Can you hear me now?
Last night my fiancé and I saw Dead Man’s Cell Phone at Actor’s Theatre of Charlotte with our friends April and Kim. The play begins with Jean (played by Catherine Smith) sitting in a cafe, enjoying a bowl of lobster bisque soup.
Until the ringing starts.
At a table adjacent to her’s, a man who has recently died (Gordon, played by Christian Casper) doesn’t bother to answer his ringing cell phone. He’s dead. So of course he’s not going to answer. Jean answers the phone, and continues to answer his phone day after day. And this is where the play takes off.

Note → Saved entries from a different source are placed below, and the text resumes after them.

(** Mapping a private frame at an unmapped page. *)
Lemma map_frame s root F lim a c perm :
  as_inv s root F lim -> page_ok c -> (c ∉ F) -> ~ tree_page (pm_mem s) root c ->
  (forall vb, 0 <= vb < lim -> mapped (pm_mem s) root vb ->
     PTE2PA (pte_of (pm_mem s) root vb) <> c) ->
  a mod PGSIZE = 0 -> 0 <= a -> a + PGSIZE <= lim -> 0 <= perm < 2 ^ 10 ->
  ~ mapped (pm_mem s) root a ->
  exists r s' F', mappages root a PGSIZE c perm s = Ret r s' /\
    evolves root s F s' F' /\ as_inv s' root F' lim /\
    (r = 0 /\ (forall vb, 0 <= vb < MAXVA -> pte_of (pm_mem s') root vb =
       if inr a PGSIZE vb then mkpte c perm else pte_of (pm_mem s) root vb) /\
       (length F <= length F' + 2)%nat \/
     r = -1 /\ F' = [] /\ (length F < 2)%nat /\
       (forall vb, 0 <= vb < MAXVA -> pte_of (pm_mem s') root vb = pte_of (pm_mem s) root vb)).
Proof.
  intros Has Hc HcF HcT Hcm Ha Ha0 Hlim Hperm Hun. pose proof (as_pt _ _ _ _ Has) as Hpt.
  pose proof (as_lim _ _ _ _ Has). pose proof (page_ok_range c Hc) as (?&?&?).
  assert (HP : PGSIZE = 4096) by done.
  destruct (mappages_run s root F a PGSIZE c perm) as (r & s' & F' & k & R & Ev & Hk0 & Hk & Hr);
    try done; try lia.
  { intros vb Hvb Hm. apply Hun. unfold mapped in *.
    rewrite (pte_of_page _ _ a vb); [done|lia..|]. symmetry. by apply pgdown_step. }
  rewrite size_one in Hr. pose proof (ev_suffix _ _ _ _ _ Ev) as Hsuf.
  assert (HT : forall p, p ∉ F -> ~ tree_page (pm_mem s) root p -> ~ tree_page (pm_mem s') root p).
  { intros p ??. rewrite (ev_tree _ _ _ _ _ Ev). naive_solver. }
  assert (HF : forall p, p ∉ F -> p ∉ F') by (intros p Hp Hp'; by apply Hp, (suffix_elem F')).
  destruct Hr as [(-> & -> & ?)|(-> & ? & -> & ?)].
  - assert (Hpte : forall vb, 0 <= vb < MAXVA -> pte_of (pm_mem s') root vb =
      if inr a PGSIZE vb then mkpte c perm else pte_of (pm_mem s) root vb).
    { intros vb Hvb. rewrite Hk by done. rewrite Z.mul_1_l. destruct (inr a PGSIZE vb) eqn:Ei; [|done].
      rewrite inr_spec in Ei. apply pgdown_step in Ei; [|done].
      rewrite Ei, PGROUNDDOWN_aligned by done. f_equal. lia. }
    exists 0, s', F'. split; [done|]. split; [done|]. split; [|left; split_and!; (done || lia)].
    split; [apply Ev|done| |].
    + intros vb Hvb. unfold mapped. rewrite Hpte by lia. destruct (inr a PGSIZE vb) eqn:Ei.
      * intros _. cbv zeta. rewrite mkpte_pa by (done || lia). naive_solver.
      * intros Hm. destruct (as_frame _ _ _ _ Has vb Hvb Hm) as (?&?&?). naive_solver.
    + intros va vb Hva Hvb. unfold mapped. rewrite !Hpte by lia.
      destruct (inr a PGSIZE va) eqn:Ea, (inr a PGSIZE vb) eqn:Eb; rewrite ?mkpte_pa by (done || lia).
      * intros _ _ _. rewrite inr_spec in *. apply pgdown_step in Ea, Eb; [|done..]. congruence.
      * intros _ Hm E. exfalso. by apply (Hcm vb).
      * intros Hm _ E. exfalso. by apply (Hcm va).
      * by apply Has.
  - assert (k = 0) as -> by lia.
    assert (Hsame : forall vb, 0 <= vb < MAXVA -> pte_of (pm_mem s') root vb = pte_of (pm_mem s) root vb).
    { intros vb Hvb. rewrite Hk by done. by rewrite inr_false by lia. }
    exists (-1), s', []. split; [done|]. split; [done|]. split.
    + split; [apply Ev|done| |].
      * intros vb Hvb. unfold mapped. rewrite Hsame by lia. intros Hm.
        destruct (as_frame _ _ _ _ Has vb Hvb Hm) as (?&?&?). naive_solver.
      * intros va vb Hva Hvb. unfold mapped. rewrite !Hsame by lia. by apply Has.
    + right. split_and!; (done || lia).
Qed.

(** ** Growing
    A plan gives each page that is to be filled its permissions and contents. *)
Definition plan := Z -> option (Z * (Z -> Z)).

Definition plan_ok (P : plan) : Prop := forall v perm f, P v = Some (perm, f) -> 0 <= perm < 2 ^ 10.

Definition planned (P : plan) (lo a vb : Z) : Prop := lo <= vb < a /\ is_Some (P (PGROUNDDOWN vb)).

(** The pages of [[lo, a)] that the plan names are mapped to fresh frames. *)
Record grown (root lo a : Z) (P : plan) (lim : Z) (s : pmem) (F : list Z) (s' : pmem) (F' : list Z) : Prop := {
  gr_as : as_inv s' root F' lim;
  gr_new : forall vb perm f, lo <= vb < a -> P (PGROUNDDOWN vb) = Some (perm, f) ->
    exists p, p ∈ F /\ page_ok p /\ pte_of (pm_mem s') root vb = mkpte p perm /\
      page_is (pm_mem s') p f;
  gr_old : forall vb, 0 <= vb < MAXVA -> ~ planned P lo a vb ->
    pte_of (pm_mem s') root vb = pte_of (pm_mem s) root vb;
  gr_frame : forall p, p mod PGSIZE = 0 -> p ∉ F -> ~ tree_page (pm_mem s) root p ->
    agree p PGSIZE (pm_mem s) (pm_mem s');
  gr_sub : forall p, p ∈ F' -> p ∈ F;
  gr_tree : forall p, tree_page (pm_mem s') root p -> tree_page (pm_mem s) root p \/ p ∈ F;
  gr_leak : forall p, p ∈ F ->
    p ∈ F' \/ tree_page (pm_mem s') root p \/ frame_in (pm_mem s') root lo a p
}.

Lemma grown_nil root lo P lim s F : as_inv s root F lim -> grown root lo lo P lim s F s F.
Proof. intros. split; try done; [lia|by left|by left]. Qed.

(** A page the plan leaves out. *)
Lemma grown_skip root lo a P lim s F s' F' :
  grown root lo a P lim s F s' F' -> a mod PGSIZE = 0 -> P a = None ->
  grown root lo (a + PGSIZE) P lim s F s' F'.
Proof.
  intros [] Ha HP.
  assert (Hskip : forall vb, lo <= vb < a + PGSIZE -> is_Some (P (PGROUNDDOWN vb)) -> lo <= vb < a).
  { intros vb Hvb [x Hx]. destruct (Z.lt_ge_cases vb a); [lia|]. exfalso.
    rewrite (proj2 (pgdown_step a vb Ha)), PGROUNDDOWN_aligned in Hx by (done || lia). congruence. }
  split; try done.
  - intros vb perm f Hvb E. eapply gr_new0; [apply Hskip|]; eauto.
  - intros vb Hvb Hn. apply gr_old0; [done|]. intros [Hin Hs]. apply Hn. split; [unfold PGSIZE; lia|done].
  - intros p Hp. destruct (gr_leak0 p Hp) as [|[|(vb & ? & ?)]]; auto. right; right. exists vb.
    split; [unfold PGSIZE; lia|done].
Qed.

Jean attends Gordon’s funeral, cell phone in tow (which constantly interrupts his eulogy). Here she meets his family. “How did you know Gordon?”, the family asks. Jean fumbles and says that she worked with him. However she has no idea what Gordon did for a living, or why he constantly receives so many business calls. Later we find out that Gordon dealt with the acquisition and selling of human organs, which leads Jean to try to rectify his life’s work by offering a lamp sculpted as a kidney to an organ dealer (played by Glynnis O’Donoghue) instead of cash. But the deal goes awry when Jean is shot, and she encounters Gordon in a death-like experience. Here she learns more about Gordon, and discovers that dead people can hear the frequencies of cell phone chatter.
Methodical stage hands appear in between scenes, but not under the cover of darkened stage lights. Instead, they pounce on-stage like soldiers, wearing trench coats and derby hats, carrying umbrellas. In unison they pick up chairs, remove props and arrange the setting for the next scene, bobbing along to music. These segments were done so artfully, it was almost like interpretive-dance-set-propping.
Gordon’s grieving mother, the comical Mrs. Gottlieb (played by Polly Adkins) reminded me of a character from Beetlejuice, Sylvia Sydney (“I’m Juno…your caseworker.”) The scene that had me rolling was when the audience heard a heaving/squeaking noise off-stage, which we found out was Mrs. Gottlieb crying. She keeps a tight leash on her goofy, but sentimental son Dwight (played by John C. Cunningham) and her alcoholic, widowed daughter-in-law Hermia (played by Allison Lamb).
Dwight and Jean find love with one another in the midst of their sadness, and eventually Mrs. Gottlieb finds peace by joining her dead son, who she considered her favorite.